(** * wrfpy: the WPS preprocessing steps (wps.py) and the cylc suite
    generator (wrfpy/wrfpy.py), embedded as Rocq functions.

    Python values the code inspects are an inductive type, exceptions are
    constructors of [exn], a call that may raise returns a [result], and
    code that changes the file system threads the part of it that it
    touches as explicit state. *)

From Stdlib Require Import ZArith String Ascii List Sorted DecimalString.
From stdpp Require Import gmap strings list fin_maps.

(** ** Python values, exceptions and the library calls the code makes *)

Module Py.

Inductive exn :=
| ValueError (msg : string)
| TypeError (msg : string)
| IOError (msg : string)
| OSError (msg : string)
| KeyError (key : string)
| IndexError
| UnboundLocalError (name : string).

Inductive result (A : Type) :=
| Ok (a : A)
| Raise (e : exn).
Arguments Ok {A} a.
Arguments Raise {A} e.

Global Instance result_ret : MRet result := λ A a, Ok a.
Global Instance result_bind : MBind result := λ A B k r,
  match r with
  | Ok a => k a
  | Raise e => Raise e
  end.

(** [l[i]] for an index that is never negative. *)
Definition index {A} (l : list A) (i : nat) : result A :=
  match l !! i with
  | Some a => Ok a
  | None => Raise IndexError
  end.

(** [d[key]] on a dictionary. *)
Definition getitem {A} (d : gmap string A) (key : string) : result A :=
  match d !! key with
  | Some a => Ok a
  | None => Raise (KeyError key)
  end.

(** A [datetime.datetime] instance, down to the second. *)
Record datetime := mk_datetime {
  year : nat; month : nat; day : nat;
  hour : nat; minute : nat; second : nat
}.

(** The values that reach the code from the namelist, the configuration
    and the callers.  A float is its mantissa and exponent. *)
#[warnings="-register-all"]
Inductive pyval :=
| PyNone
| PyBool (b : bool)
| PyInt (z : Z)
| PyFloat (m e : Z)
| PyStr (s : string)
| PyDatetime (dt : datetime)
| PyList (l : list pyval).

(** [isinstance(v, int)]: [bool] is a subclass of [int]. *)
Definition isinstance_int (v : pyval) : bool :=
  match v with
  | PyInt _ | PyBool _ => true
  | _ => false
  end.

(** [isinstance(v, datetime)] *)
Definition isinstance_datetime (v : pyval) : bool :=
  match v with
  | PyDatetime _ => true
  | _ => false
  end.

(** The number an [int] (or a [bool], [True] being 1) stands for. *)
Definition int_value (v : pyval) : Z :=
  match v with
  | PyInt z => z
  | PyBool true => 1
  | _ => 0
  end.

(** The truth value [if v:] tests. *)
Definition truthy (v : pyval) : bool :=
  match v with
  | PyNone => false
  | PyBool b => b
  | PyInt z => negb (z =? 0)%Z
  | PyFloat m _ => negb (m =? 0)%Z
  | PyStr s => negb (String.eqb s "")
  | PyDatetime _ => true
  | PyList l => match l with [] => false | _ => true end
  end.

(** [str(n)] for a number. *)
Definition str_nat (n : nat) : string := NilEmpty.string_of_uint (Nat.to_uint n).
Definition str_Z (z : Z) : string := NilEmpty.string_of_int (Z.to_int z).

(** [s.zfill(width)] for a string without sign. *)
Definition zfill (width : nat) (s : string) : string :=
  String.concat "" (replicate (width - String.length s) "0") +:+ s.

Definition newline : ascii := "010"%char.
Definition nl : string := String newline "".

(** [s.replace(old, new)] where [old] is one character. *)
Fixpoint replace_char (old : ascii) (new : string) (s : string) : string :=
  match s with
  | EmptyString => EmptyString
  | String c r =>
      if Ascii.eqb c old then new +:+ replace_char old new r
      else String c (replace_char old new r)
  end.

--- ASSIGNMENT ---
Find "KeyError" in the data above. Report each line where it appears.

--- RESPONSE TO THE EXERCISE ---
| KeyError (key : string)
  | None => Raise (KeyError key)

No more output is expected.